LADY MACDUFF. Now, God help thee, poor monkey! But how wilt thou do
for a father?

SON. If he were dead, you'ld weep for him; if you would not, it
were a good sign that I should quickly have a new father.

LADY MACDUFF. Poor prattler, how thou talk'st!
Enter a Messenger.

MESSENGER. Bless you, fair dame! I am not to you known,
Though in your state of honor I am perfect.

I doubt some danger does approach you nearly.
If you will take a homely man's advice,

Be not found here; hence, with your little ones.
To fright you thus, methinks I am too savage;

To do worse to you were fell cruelty,
Which is too nigh your person. Heaven preserve you!

I dare abide no longer.

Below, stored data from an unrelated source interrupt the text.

Definition exists_ (d : disk) (p : path) : bool :=
  bool_decide (p ∈ dirs d) || existsb (λ q, bool_decide (strip_prefix p q ≠ None)) (paths d).

(** [path.suffix == ".json"]. *)
Definition is_json (p : path) : bool := let n := List.last p [] in endswith n ".json"%py && negb (bool_decide (n = ".json"%py)).

Definition parsed (p : path) (f : file) : pyval := if is_json p then default (VDict []) (json f) else VDict [].

Section retention.
(** What may go wrong: a [stat] that fails, a removal that fails. *)
Context (stat_fails : path → bool) (remove_fails : path → bool).
Context (filter_predicate : option (path → pyval → bool)).

Definition consider (days : Z) (now : time) (d : disk) (cp : CategoryPlan) (p : path) : CategoryPlan :=
  match files d !! p with
  | Some f =>
      if stat_fails p then cp
      else
        let age := (now - st_mtime f)%Z in
        let keep := mk_plan (window_days cp) (to_delete cp) (S (kept cp)) (missing_root cp) in
        if (age <=? days * day)%Z then keep
        else if match filter_predicate with Some q => negb (q p (parsed p f)) | None => false end then keep
        else mk_plan (window_days cp) (to_delete cp ++ [mk_entry p age (st_size f)]) (kept cp) (missing_root cp)
  | None => cp
  end.

Definition plan_category (now : time) (d : disk) (s : CategorySpec) (days : Z) : CategoryPlan :=
  foldl (consider days now d) (mk_plan days [] 0 (negb (existsb (exists_ d) (roots s)))) (_iter_files s d).

(** Categories in the order of the specs; a later spec of the same name replaces the plan. *)
Fixpoint build_plan (windows : list (str * Z)) (now : time) (d : disk) (specs : list CategorySpec)
    (plan : list (str * CategoryPlan)) : exc (list (str * CategoryPlan)) :=
  match specs with
  | [] => Ok plan
  | s :: specs =>
      exc_bind (days_for windows (spec_name s)) (λ days,
        build_plan windows now d specs (assoc_set (spec_name s) (plan_category now d s days) plan))
  end.

Definition entries (plan : list (str * CategoryPlan)) : list FileEntry := flat_map (λ kv, to_delete kv.2) plan.
Definition total_bytes (plan : list (str * CategoryPlan)) : Z := foldr Z.add 0%Z (map size_bytes (entries plan)).

(** ** Applying it *)

Record ApplyResult := mk_result { deleted : nat; failed : nat; bytes_freed : Z; errors : list path }.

Exit.
LADY MACDUFF. Whither should I fly?

I have done no harm. But I remember now
I am in this earthly world, where to do harm

Is often laudable, to do good sometime
Accounted dangerous folly. Why then, alas,

Do I put up that womanly defense,
To say I have done no harm -What are these faces?

Enter Murtherers.
FIRST MURTHERER. Where is your husband?

LADY MACDUFF. I hope, in no place so unsanctified
Where such as thou mayst find him.

FIRST MURTHERER. He's a traitor.
SON. Thou liest, thou shag-ear'd villain!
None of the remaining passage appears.